- Dataset entries
##########
(** * Huntarr: the Radarr upgrade cycle, the cycle-reset route and the
    Prowlarr connection test

  A shallow embedding of

  - [src/primary/apps/radarr/upgrade.py]
    ([should_delay_movie_search], [process_cutoff_upgrades]),
  - [src/primary/web_server.py] ([reset_app_cycle]),
  - [src/primary/apps/prowlarr_routes.py] ([test_connection]),

  followed by the properties of the specification that concern them.
  Collaborators whose code lives elsewhere ([radarr_api], [stats_manager],
  [stateful_manager], [parse_date], the database, [requests], [socket])
  are taken as oracles: every statement quantifies over all of them. *)

From Stdlib Require Import ZArith Lia.
From stdpp Require Import base list strings gmap pretty.

(** ** Python values that cross the modelled interfaces *)

Inductive pyval :=
| VNone
| VBool (b : bool)
| VInt (z : Z)
| VStr (s : string).

(** Python truthiness, as used by [if x:] and [not x]. *)
Definition truthy (v : pyval) : bool :=
match v with
| VNone => false
| VBool b => b
| VInt z => negb (z =? 0)%Z
| VStr s => negb (String.eqb s "")
end.

(** [d.get(key, default)] on a dict held as a finite map. *)
Definition dict_get (d : gmap string pyval) (key : string) (dflt : pyval) : pyval :=
default dflt (d !! key).

(** The result of a call that may raise: a value or the exception. *)
Inductive outcome (E A : Type) :=
| Returned (a : A)
| Raised (e : E).
Arguments Returned {E A} a.
Arguments Raised {E A} e.

(** ** [datetime]: aware datetimes as UTC instants

  A timezone-aware [datetime] is modelled by its instant, in microseconds
  since 0001-01-01T00:00:00Z.  The library represents the years 1 to 9999
  only, and a [timedelta] at most 999999999 days long; outside it raises
  [OverflowError]. *)
Module datetime.

Definition usec_per_day : Z := 86400000000.

(** [date.max.toordinal()] days are representable. *)
Definition max_instant : Z := 3652059 * usec_per_day - 1.

(** [datetime.timedelta(days=n)]; [None] stands for [OverflowError]. *)
Definition timedelta (days : Z) : option Z :=
  if (Z.abs days <=? 999999999)%Z then Some (days * usec_per_day)%Z else None.

(** [d + delta]; [None] stands for [OverflowError]. *)
Definition add (d delta : Z) : option Z :=
  let r := (d + delta)%Z in
  if ((0 <=? r) && (r <=? max_instant))%Z then Some r else None.

End datetime.

(** ** [random.sample]

  The library call [random.sample(population, k)]: [k] successive draws
  without replacement, [ValueError] when [k] is negative or larger than
  the population.  The random source is injected as the list of raw
  draws, each reduced modulo the number of candidates still in the pool. *)
Module random.

Fixpoint draw_without_replacement {A} (pool : list A) (k : nat) (draws : list nat)
  : list A :=
  match k with
  | O => []
  | S k' =>
      let j := (hd 0 draws) `mod` length pool in
      match pool !! j with
      | Some x => x :: draw_without_replacement (delete j pool) k' (tl draws)
      | None => []
      end
  end.

(** [None] stands for [ValueError("Sample larger than population or is
    negative")]. *)
Definition sample {A} (population : list A) (k : Z) (draws : list nat)
  : option (list A) :=
  if ((0 <=? k) && (k <=? Z.of_nat (length population)))%Z
  then Some (draw_without_replacement population (Z.to_nat k) draws)
  else None.

End random.

(** ** [src/primary/apps/radarr/upgrade.py] *)
Module Radarr.

(** A movie as returned by the Radarr API: the keys the cycle reads. *)
Record movie := {
  id : Z;
  title : string;
  year : Z;
  releaseDate : option string;
}.

#[global] Instance movie_eq_dec : EqDecision movie.
Proof. solve_decision. Defined.

(** The instance's [app_settings], after the defaults of [.get]. *)
Record app_settings := {
  api_url : string;
  api_key : string;
  monitored_only : bool;
  hunt_upgrade_movies : Z;
  skip_future_releases : bool;
  process_no_release_dates : bool;
  release_date_delay_days : Z;
  instance_name : option string;
  name : option string;
}.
##########
- Your task
The required answer is the complete data, repeated exactly.

- Answer to this task
(** * Huntarr: the Radarr upgrade cycle, the cycle-reset route and the
    Prowlarr connection test

  A shallow embedding of

  - [src/primary/apps/radarr/upgrade.py]
    ([should_delay_movie_search], [process_cutoff_upgrades]),
  - [src/primary/web_server.py] ([reset_app_cycle]),
  - [src/primary/apps/prowlarr_routes.py] ([test_connection]),

  followed by the properties of the specification that concern them.
  Collaborators whose code lives elsewhere ([radarr_api], [stats_manager],
  [stateful_manager], [parse_date], the database, [requests], [socket])
  are taken as oracles: every statement quantifies over all of them. *)

From Stdlib Require Import ZArith Lia.
From stdpp Require Import base list strings gmap pretty.

(** ** Python values that cross the modelled interfaces *)

Inductive pyval :=
| VNone
| VBool (b : bool)
| VInt (z : Z)
| VStr (s : string).

(** Python truthiness, as used by [if x:] and [not x]. *)
Definition truthy (v : pyval) : bool :=
match v with
| VNone => false
| VBool b => b
| VInt z => negb (z =? 0)%Z
| VStr s => negb (String.eqb s "")
end.

(** [d.get(key, default)] on a dict held as a finite map. *)
Definition dict_get (d : gmap string pyval) (key : string) (dflt : pyval) : pyval :=
default dflt (d !! key).

(** The result of a call that may raise: a value or the exception. *)
Inductive outcome (E A : Type) :=
| Returned (a : A)
| Raised (e : E).
Arguments Returned {E A} a.
Arguments Raised {E A} e.

(** ** [datetime]: aware datetimes as UTC instants

  A timezone-aware [datetime] is modelled by its instant, in microseconds
  since 0001-01-01T00:00:00Z.  The library represents the years 1 to 9999
  only, and a [timedelta] at most 999999999 days long; outside it raises
  [OverflowError]. *)
Module datetime.

Definition usec_per_day : Z := 86400000000.

(** [date.max.toordinal()] days are representable. *)
Definition max_instant : Z := 3652059 * usec_per_day - 1.

(** [datetime.timedelta(days=n)]; [None] stands for [OverflowError]. *)
Definition timedelta (days : Z) : option Z :=
  if (Z.abs days <=? 999999999)%Z then Some (days * usec_per_day)%Z else None.

(** [d + delta]; [None] stands for [OverflowError]. *)
Definition add (d delta : Z) : option Z :=
  let r := (d + delta)%Z in
  if ((0 <=? r) && (r <=? max_instant))%Z then Some r else None.

End datetime.

(** ** [random.sample]

  The library call [random.sample(population, k)]: [k] successive draws
  without replacement, [ValueError] when [k] is negative or larger than
  the population.  The random source is injected as the list of raw
  draws, each reduced modulo the number of candidates still in the pool. *)
Module random.

Fixpoint draw_without_replacement {A} (pool : list A) (k : nat) (draws : list nat)
  : list A :=
  match k with
  | O => []
  | S k' =>
      let j := (hd 0 draws) `mod` length pool in
      match pool !! j with
      | Some x => x :: draw_without_replacement (delete j pool) k' (tl draws)
      | None => []
      end
  end.

(** [None] stands for [ValueError("Sample larger than population or is
    negative")]. *)
Definition sample {A} (population : list A) (k : Z) (draws : list nat)
  : option (list A) :=
  if ((0 <=? k) && (k <=? Z.of_nat (length population)))%Z
  then Some (draw_without_replacement population (Z.to_nat k) draws)
  else None.

End random.

(** ** [src/primary/apps/radarr/upgrade.py] *)
Module Radarr.

(** A movie as returned by the Radarr API: the keys the cycle reads. *)
Record movie := {
  id : Z;
  title : string;
  year : Z;
  releaseDate : option string;
}.

#[global] Instance movie_eq_dec : EqDecision movie.
Proof. solve_decision. Defined.

(** The instance's [app_settings], after the defaults of [.get]. *)
Record app_settings := {
  api_url : string;
  api_key : string;
  monitored_only : bool;
  hunt_upgrade_movies : Z;
  skip_future_releases : bool;
  process_no_release_dates : bool;
  release_date_delay_days : Z;
  instance_name : option string;
  name : option string;
}.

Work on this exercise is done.